--- Aim of the exercise ---
From the entries that follow, extract each line holding the string "else".

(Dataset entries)
Lemma datatype_body_elem_of cfg acc descr acc' :
('(proclevel, dataset) ← get_dataset_fields descr;
 ds ← getitem cfg dataset;
 contains "datatype" ds ≫= λ b : bool,
 if b then
   datatype ← getitem ds "datatype";
   match datatype with
   | VStr d => add_unless_proc acc d
   | _ => l ← iter datatype; Res.for_fold add_unless_proc l acc
   end
 else Ok acc) = Ok acc' →
∀ x, x ∈ acc' ↔ x ∈ acc ∨ (declared_by cfg descr x ∧ nonproc x).
Proof.
intros Hbody x.
destruct (get_dataset_fields descr) as [[proclevel dataset]|] eqn:Ed; [|done].
simpl in Hbody. destruct (getitem cfg dataset) as [ds|] eqn:Eds; [|done].
simpl in Hbody. destruct (contains "datatype" ds) as [[]|] eqn:Ec; simpl in Hbody.
- destruct (getitem ds "datatype") as [datatype|] eqn:Edt; [|done]. simpl in Hbody.
  rewrite (declared_by_iff _ _ _ _ _ _ x Ed Eds Edt).
  destruct datatype as [| |s| |l|dd|]; simpl in Hbody; try done.
  + rewrite (add_unless_proc_elem_of _ _ _ Hbody x).
    split; (intros [?|[Hx ?]]; [by left | right]); by subst.
  + rewrite (for_fold_add_unless_proc _ _ _ Hbody x). split.
    * intros [?|[??]]; [by left | right]. split; [by exists l | done].
    * intros [?|[(l' & [= <-] & ?) ?]]; [by left | by right].
  + rewrite (for_fold_add_unless_proc _ _ _ Hbody x). split.
    * intros [?|[??]]; [by left | right]. split; [by exists (Dict.keys dd) | done].
    * intros [?|[(l' & [= <-] & ?) ?]]; [by left | by right].
- injection Hbody as <-. split; [by left|]. intros [?|[Hd _]]; [done|].
  pose proof (declared_by_datatype _ _ _ _ _ _ Ed Eds Hd) as Hc.
  rewrite Ec in Hc. discriminate.
- done.
Qed.

Lemma datatype_set_elem_of cfg s :
datatype_set cfg = Ok s → ∀ d, d ∈ s ↔ required cfg d.
Proof.
unfold datatype_set, required. intros Hs d.
destruct (getitem cfg "dataSetList" ≫= iter) as [dataSetList|] eqn:El; [|done].
simpl in Hs.
apply (for_fold_elem_of _ (λ descr x, declared_by cfg descr x ∧ nonproc x)) with (x := d)
  in Hs; [|intros acc a acc'; apply datatype_body_elem_of].
rewrite Hs. split.
- intros [Hd|(descr & ? & ? & ?)]; [by apply not_elem_of_empty in Hd|].
  by exists dataSetList, descr.
- intros (l & descr & [= <-] & ? & ? & ?). right. by exists descr.
Qed.
End datatype_list.

(** C8 amended: the list of required data type descriptors has no
    duplicates and holds exactly the descriptors the datasets declare
    that are not of the group ['PROC']: two declarations of the same
    descriptor are one entry (declarations that share category and field
    but not the source are not the same descriptor).  The order of the
    declarations does not matter for what the list holds: two
    configurations that require the same descriptors give the same list
    up to the order of its entries, which is that of the enumeration of a
    set. *)
Theorem datatype_list_is_a_set `{Imports} cfg l :
  _get_datatype_list cfg = Ok l →
  NoDup l ∧
  (∀ d, d ∈ l ↔ required cfg d) ∧
  (∀ d, d ∈ l → ¬ group_of d "PROC") ∧
  (∀ cfg' l', _get_datatype_list cfg' = Ok l' →
     (∀ d, required cfg' d ↔ required cfg d) → l' ≡ₚ l).
Proof.
  unfold _get_datatype_list. intros Hl.
  destruct (datatype_set cfg) as [s|] eqn:Es; [|done]. injection Hl as <-.
  pose proof (datatype_set_elem_of cfg s Es) as Hs.
  assert (∀ d, d ∈ set_to_list s ↔ d ∈ s) as Hin.
  { intros d. by rewrite set_to_list_elements, elem_of_elements. }
  split; [rewrite set_to_list_elements; apply NoDup_elements|]. split; [|split].
  - intros d. by rewrite Hin.
  - intros d Hd%Hin%Hs (a & b & c & Hproc).
    destruct Hd as (_ & _ & _ & _ & _ & g & (a' & b' & c' & Hg) & Hne).
    rewrite Hproc in Hg. by injection Hg as <-.
  - intros cfg' l' Hl' Hreq.
    destruct (datatype_set cfg') as [s'|] eqn:Es'; [|done]. injection Hl' as <-.
    pose proof (datatype_set_elem_of cfg' s' Es') as Hs'.
    rewrite !set_to_list_elements.
    assert (s' = s) as ->; [|done]. apply set_eq. intros d. by rewrite Hs, Hs'.
Qed.

Lemma datatype_list_is_a_set_witness :
  NoDup ["CFRADIAL:dBZ,a,p1"; "CFRADIAL:dBZ,b,p2"; "RAINBOW:dBZ"].
Proof.
  refine (proj1 (@datatype_list_is_a_set Runs.no_volume Runs.sources_cfg
    ["CFRADIAL:dBZ,a,p1"; "CFRADIAL:dBZ,b,p2"; "RAINBOW:dBZ"] _)).
  vm_compute. reflexivity.
Defined.

(** ** Levels and the order of the datasets *)

Section levels.
Context `{Imports}.

Lemma sorted_Sorted dl : Sorted String.le (sorted dl).
Proof. apply (Sorted_merge_sort String.le). Qed.

Lemma sorted_Permutation dl : sorted dl ≡ₚ (map_to_list dl).*1.
Proof. apply merge_sort_Permutation. Qed.

Lemma sorted_NoDup dl : NoDup (sorted dl).
Proof. rewrite sorted_Permutation. apply NoDup_fst_map_to_list. Qed.

Lemma elem_of_sorted dl level : level ∈ sorted dl ↔ level ∈ dom dl.
Proof.
rewrite sorted_Permutation, elem_of_dom, list_elem_of_fmap. split.
- intros ([k l] & -> & Hkl%elem_of_map_to_list). by exists l.
- intros [l Hl]. exists (level, l). split; [done|]. by apply elem_of_map_to_list.
Qed.

Lemma datasets_of_add dl p level :
datasets_of (add_dataset_level dl p) level =
  datasets_of dl level ++ (if decide (p.1 = level) then [p.2] else []).
Proof.
unfold add_dataset_level, datasets_of. case_decide as Hl.
- subst level. by rewrite lookup_insert_eq.
- rewrite lookup_insert_ne by done. by rewrite app_nil_r.
Qed.

Lemma datasets_of_foldl parsed dl level :
datasets_of (foldl add_dataset_level dl parsed) level =
  datasets_of dl level ++ declared_at level parsed.
Proof.
unfold declared_at. revert dl. induction parsed as [|p parsed IH]; intros dl; simpl.
- by rewrite app_nil_r.
- rewrite IH, datasets_of_add, filter_cons.
  case_decide; simpl; by rewrite <-?(assoc_L (++)), ?app_nil_r.
Qed.

Lemma dom_foldl parsed (dl : gmap string (list string)) :
dom (foldl add_dataset_level dl parsed) = dom dl ∪ list_to_set parsed.*1.
Proof.
revert dl. induction parsed as [|p parsed IH]; intros dl; simpl.
- by rewrite (right_id_L ∅ (∪)).
- rewrite IH. unfold add_dataset_level. rewrite dom_insert_L. simpl.
  by rewrite (comm_L (∪) {[p.1]} (dom dl)), <-(assoc_L (∪)).
Qed.

(** The dictionary of levels [_get_datasets_list] returns. *)
Lemma get_datasets_list_eq cfg dataSetList parsed :
getitem cfg "dataSetList" ≫= iter = Ok dataSetList →
parses dataSetList parsed →
_get_datasets_list cfg = Ok (foldl add_dataset_level {["l0" := []]} parsed).
Proof.
unfold _get_datasets_list. intros -> Hp. simpl.
generalize ({["l0" := []]} : gmap string (list string)).
induction Hp as [|descr p l ps Hd _ IH]; intros dl; [done|].
simpl. rewrite Hd. destruct p as [proclevel dataset]. simpl.
replace (match dl !! proclevel with
         | Some l0 => Ok (<[proclevel:=l0 ++ [dataset]]> dl)
         | None => Ok (<[proclevel:=[dataset]]> dl)
         end) with (Ok (add_dataset_level dl (proclevel, dataset)) : result _).
- simpl. apply IH.
- unfold add_dataset_level, datasets_of. simpl. by destruct (dl !! proclevel).
Qed.

Lemma filter_or_Permutation {A} (P Q : A → Prop) `{!∀ x, Decision (P x)}
  `{!∀ x, Decision (Q x)} (l : list A) :
(∀ x, P x → Q x → False) →
filter (λ x, P x ∨ Q x) l ≡ₚ filter P l ++ filter Q l.
Proof.
intros Hdisj. induction l as [|x l IH]; [done|].
rewrite !filter_cons.
destruct (decide (P x)) as [HP|HP], (decide (Q x)) as [HQ|HQ].
- by destruct (Hdisj x).
- rewrite decide_True by auto. simpl. by rewrite IH.
- rewrite decide_True by auto. rewrite IH. apply Permutation_middle.
- rewrite decide_False by tauto. done.
Qed.

Lemma filter_all {A} (P : A → Prop) `{!∀ x, Decision (P x)} (l : list A) :
(∀ x, x ∈ l → P x) → filter P l = l.
Proof.
induction l as [|x l IH]; intros Hall; [done|].
rewrite filter_cons, decide_True by (apply Hall, list_elem_of_here).
f_equal. apply IH. intros y Hy. by apply Hall, list_elem_of_further.
Qed.

Lemma bind_declared_at levels parsed :
NoDup levels →
levels ≫= (λ level, declared_at level parsed) ≡ₚ
  (filter (λ p, p.1 ∈ levels) parsed).*2.
Proof.
unfold declared_at. induction 1 as [|level levels Hnotin _ IH].
- simpl. induction parsed as [|p parsed IHp]; [done|].
  rewrite filter_cons. rewrite decide_False; [done|]. apply not_elem_of_nil.
- rewrite bind_cons, IH, <-fmap_app. apply fmap_Permutation.
  rewrite <-filter_or_Permutation by (by intros p <- Hin).
  apply reflexive_eq, list_filter_iff. intros p. by rewrite elem_of_cons.
Qed.

(** Every pass visits each declared dataset as often as it is declared. *)
Lemma visit_order_declared cfg dataSetList parsed dl :
getitem cfg "dataSetList" ≫= iter = Ok dataSetList →
parses dataSetList parsed →
_get_datasets_list cfg = Ok dl →
visit_order dl ≡ₚ parsed.*2.
Proof.
intros Hl Hp Hdl. rewrite (get_datasets_list_eq _ _ _ Hl Hp) in Hdl.
injection Hdl as <-. unfold visit_order.
set (dl := foldl add_dataset_level {["l0" := []]} parsed).
assert (sorted dl ≫= datasets_of dl =
        sorted dl ≫= (λ level, declared_at level parsed)) as ->.
{ generalize (sorted dl). intros levels. induction levels as [|level levels IH]; [done|].
  rewrite !bind_cons, IH. f_equal. unfold dl. rewrite datasets_of_foldl.
  unfold datasets_of. destruct (decide (level = "l0")) as [->|Hne].
  - by rewrite lookup_singleton_eq.
  - by rewrite lookup_singleton_ne. }
rewrite (bind_declared_at _ _ (sorted_NoDup dl)).
rewrite filter_all; [done|]. intros q Hq.
apply elem_of_sorted. unfold dl. rewrite dom_foldl.
apply elem_of_union_r, elem_of_list_to_set, list_elem_of_fmap. by exists q.
Qed.
End levels.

--- Answer to this problem ---
 else Ok acc) = Ok acc' →
  datasets_of dl level ++ (if decide (p.1 = level) then [p.2] else []).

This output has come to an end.